Inhibitory effects of OSI-027 on leukemic cell lines and primary leukemic progenitor colony formation from AML patients. A-B. The sensitivity of 5 leukemic cell lines to growth inhibition by OSI-027 (A) or rapamycin (B) is shown. Effects of varying concentrations of each drug at 72 hours are expressed as dose-response curves, and error bars, where visible, show the standard error of the mean for three replicates per data point. Results shown are typical of three or more independent experiments.
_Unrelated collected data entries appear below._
Lemma cleanup_turn w as_ l R s a k : as_ok w as_ l R -> as_ <> 0 -> anon_regions w l ->
  spaces w !! as_ = Some s -> vma_list s = a :: k ->
  exists l' w' s', cleanup_step as_ tt w = Ok (inl tt, w') /\ as_ok w' as_ l' R /\ cleaned w w' as_ [a] /\
    spaces w' !! as_ = Some s' /\ vma_list s' = k /\ (forall b, b ∈ l <-> b = a \/ b ∈ l') /\ a ∉ l'.
Proof.
  intros Hok Has Hanon Es Ek. destruct (ok_space _ _ _ _ Hok) as (s0 & Es0 & Hperm). rewrite Es in Es0. injection Es0 as <-.
  assert (a ∈ l) as Hin by (rewrite <- Hperm, Ek; by left).
  destruct (ok_regions _ _ _ _ Hok a Hin) as (v & Ev & _). destruct (Hanon a v Hin Ev) as (Hoff & Hfa & Hlin).
  pose proof (as_ok_NoDup _ _ _ _ Hok) as Hd.
  assert (NoDup (a :: k)) as [Hak Hdk]%NoDup_cons by (rewrite <- Ek, Hperm; done).
  assert (exists w1, (if negb (linear_addr v =? 0) then kheap_free_ (linear_addr v) else mret tt) w = Ok (tt, w1) /\
    as_ok w1 as_ l R /\ free_all (if linear_addr v =? 0 then [] else [linear_addr v]) (heap (mm w)) = Ok (heap (mm w1)) /\
    w1 = with_mm w (set_heap (mm w) (heap (mm w1)))) as (w1 & E1 & Hok1 & Hf1 & Ew1).
  { destruct (Z.eqb_spec (linear_addr v) 0) as [Hz|Hz]; cbn [negb].
    - exists w. split_and!; [done|done|done|]. by destruct w as [[]].
    - destruct (Hlin Hz) as [Hb Hout].
      destruct (ph_free_ok _ _ (ok_heap _ _ _ _ Hok) Hb) as (h & E & _). exists (with_mm w (set_heap (mm w) h)).
      split_and!; [by apply kheap_free_Ok|by eapply as_ok_freed|cbn; by rewrite E|done]. }
  destruct (list_elem_of_split _ _ Hin) as (l1 & l2 & ->).
  assert (vmas w1 !! a = Some v) as Ev1 by (rewrite Ew1; done).
  destruct (vma_remove_spec w1 as_ l1 a l2 R v Hok1 Has Ev1 Hoff Hfa) as (h & m & s' & Es' & E & Hdom & Ef & Hok').
  assert (spaces w1 = spaces w /\ vmas w1 = vmas w /\ cells w1 = cells w) as (Hs1 & Hv1 & Hc1) by (rewrite Ew1; done).
  rewrite Hs1, Es in Es'. injection Es' as <-.
  eexists (l1 ++ l2), _, _. split; [|split; [exact Hok'|split; [|split; [apply lookup_insert_eq|]]]].
  - unfold cleanup_step. rewrite (vm_bind_Ok _ _ _ _ _ (as_at_Ok _ _ _ Es)), Ek.
    rewrite (vm_bind_Ok _ _ _ _ _ (vma_at_Ok _ _ _ Ev)), (vm_bind_Ok _ _ _ _ _ E1).
    by rewrite (vm_bind_Ok _ _ _ _ _ E).
  - constructor; cbn.
    + rewrite Hv1. intros b. destruct (decide (b ∈ [a])) as [->%list_elem_of_singleton|Hb]; [apply lookup_delete_eq|].
      apply lookup_delete_ne. intros <-. set_solver.
    + exists s. rewrite Hs1. eexists. split_and!; [done|reflexivity|done|done].
    + unfold regions_objects, region_objects. cbn. rewrite Ev, app_nil_r, free_all_app, Hf1, Ok_bind. cbn. by rewrite Ef.
    + rewrite dom_delete_L, Hdom, Hc1. set_solver.
    + rewrite Ew1. done.
  - cbn [vma_list]. rewrite Ek, filter_cons_False by (intros Hn; by apply Hn).
    rewrite filter_keeps by (apply Forall_forall; intros x Hx ->; done).
    apply NoDup_app in Hd as (_ & Ha1 & [Ha2 _]%NoDup_cons). split_and!; [done|set_solver|].
    intros [Hx|Hx]%elem_of_app; [by apply (Ha1 a); [|left]|done].
Qed.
C. Peripheral blood mononuclear cells from 5 patients with AML were plated in methylcellulose culture assay system with increasing concentrations of rapamycin or OSI-027, as indicated. Data are expressed as percent control of CFU-L colony numbers for untreated cells. Means +/− S.E. of the values from 5 experiments using different patient samples are shown. Paired t test analysis, comparing the effects of OSI–027 (5 μM) to the effects of rapamycin (20 nM), showed p value = 0.0034. D. Peripheral blood mononuclear cells from three patients with AML were plated in methylcellulose culture assay system with Ara-C (0.1 ng/ml) and/or OSI-027 (1 μM), as indicated. Data are expressed as percent control of leukemic colonies for untreated cells and represent means +/− S.E. of 3 experiments. Paired t test analysis of the combination of Ara-C plus OSI-027 compared with Ara-C alone, showed a p= 0.014 and as compared with OSI-027 alone, p= 0.016.